(** [qos_apply_qos_param_value(limits, name, value, strict)]; [value] is
    [None] for a NULL pointer. *)
Definition qos_apply_qos_param_value (limits : QoSLimits) (name : string)
    (value : option string) (strict : bool) : Outcome (bool * QoSLimits) :=
  if negb (strncaseeq_prefix name "qos.") then Ret (false, limits)
  else if negb (qos_is_valid_qos_param_name name) then
    report_invalid strict ("qos: invalid parameter name " ++ dq ++ name ++ dq) limits
  else if String.eqb name "qos.enabled" then Ret (true, limits)
  else
  match value with
  | None => report_invalid strict ("qos: missing value for parameter " ++ dq ++ name ++ dq)
                           limits
  | Some value =>
    let trimmed_value := qos_trim_whitespace value in
    if String.eqb name "qos.work_mem_limit" then
      match qos_parse_memory_value trimmed_value with
      | None => report_invalid strict ("qos: invalid value for " ++ name ++ ": " ++ dq
                                       ++ trimmed_value ++ dq) limits
      | Some m => Ret (true, set_work_mem_limit limits m)
      end
    else if String.eqb name "qos.cpu_core_limit" then
      apply_int_field set_cpu_core_limit limits name trimmed_value strict
    else if String.eqb name "qos.max_concurrent_tx" then
      apply_int_field set_max_concurrent_tx limits name trimmed_value strict
    else if String.eqb name "qos.max_concurrent_select" then
      apply_int_field set_max_concurrent_select limits name trimmed_value strict
    else if String.eqb name "qos.max_concurrent_update" then
      apply_int_field set_max_concurrent_update limits name trimmed_value strict
    else if String.eqb name "qos.max_concurrent_delete" then
      apply_int_field set_max_concurrent_delete limits name trimmed_value strict
    else if String.eqb name "qos.max_concurrent_insert" then
      apply_int_field set_max_concurrent_insert limits name trimmed_value strict
    else if String.eqb name "qos.work_mem_error_level" then
      if negb (qos_parse_work_mem_error_level trimmed_value)
      then report_invalid strict ("qos: invalid value for " ++ name ++ ": " ++ dq
                                  ++ trimmed_value ++ dq) limits
      else Ret (true, set_work_mem_error_level limits
                        (if strcaseeq trimmed_value "error"
                         then QOS_WORK_MEM_ERROR_ERROR else QOS_WORK_MEM_ERROR_WARNING))
    else Ret (false, limits)
  end.


End Parse.

(* ===================================================================== *)
(** ** qos.c: the catalog reader over [pg_db_role_setting] *)
(* ===================================================================== *)

Module Catalog.
Import Limits Err Parse.

(** A row of [pg_db_role_setting]; [setconfig] is a nullable [text[]]
    whose elements are nullable too. *)
Record DbRoleSetting := mkRow {
  setdatabase : Z;
  setrole : Z;
  setconfig : option (list (option string))
}.

Inductive LockMode := AccessShareLock | RowExclusiveLock.

(** The catalog operations performed, in order. *)
Inductive CatEvent :=
| TableOpen (m : LockMode)
| BeginScan
| GetNext
| CatalogTupleUpdate (newconfig : list (option string))
| EndScan
| TableClose (m : LockMode).

(** [strchr(copy, '=')] splitting: the text before and after the first
    [=]. *)
Fixpoint split_at_eq (s : string) : option (string * string) :=
  match s with
  | EmptyString => None
  | String c s' =>
      if Ascii.eqb c "=" then Some (EmptyString, s')
      else match split_at_eq s' with
           | Some (n, v) => Some (String c n, v)
           | None => None
           end
  end.

Definition outcome_bool (o : Outcome (bool * QoSLimits)) : bool :=
  match o with Ret (b, _) => b | Raise _ => false end.

(** [qos_is_valid_qos_setting_entry] *)
Definition qos_is_valid_qos_setting_entry (config_str : string) : bool :=
  match split_at_eq config_str with
  | None => false
  | Some (name, value) =>
      let name := qos_trim_whitespace name in
      let value := qos_trim_whitespace value in
      if negb (strncaseeq_prefix name "qos.") then true
      else outcome_bool (qos_apply_qos_param_value default_limits name (Some value) false)
  end.

Fixpoint span (p : ascii -> bool) (s : string) : string * string :=
  match s with
  | String c s' => if p c then let (a, b) := span p s' in (String c a, b) else (EmptyString, s)
  | EmptyString => (EmptyString, EmptyString)
  end.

**WHAT IS EXPECTED**
Report each line of the listing above that uses the word "false".

**ANSWER FOR THE TASK**
  if negb (strncaseeq_prefix name "qos.") then Ret (false, limits)
    else Ret (false, limits)
  match o with Ret (b, _) => b | Raise _ => false end.
  | None => false
      else outcome_bool (qos_apply_qos_param_value default_limits name (Some value) false)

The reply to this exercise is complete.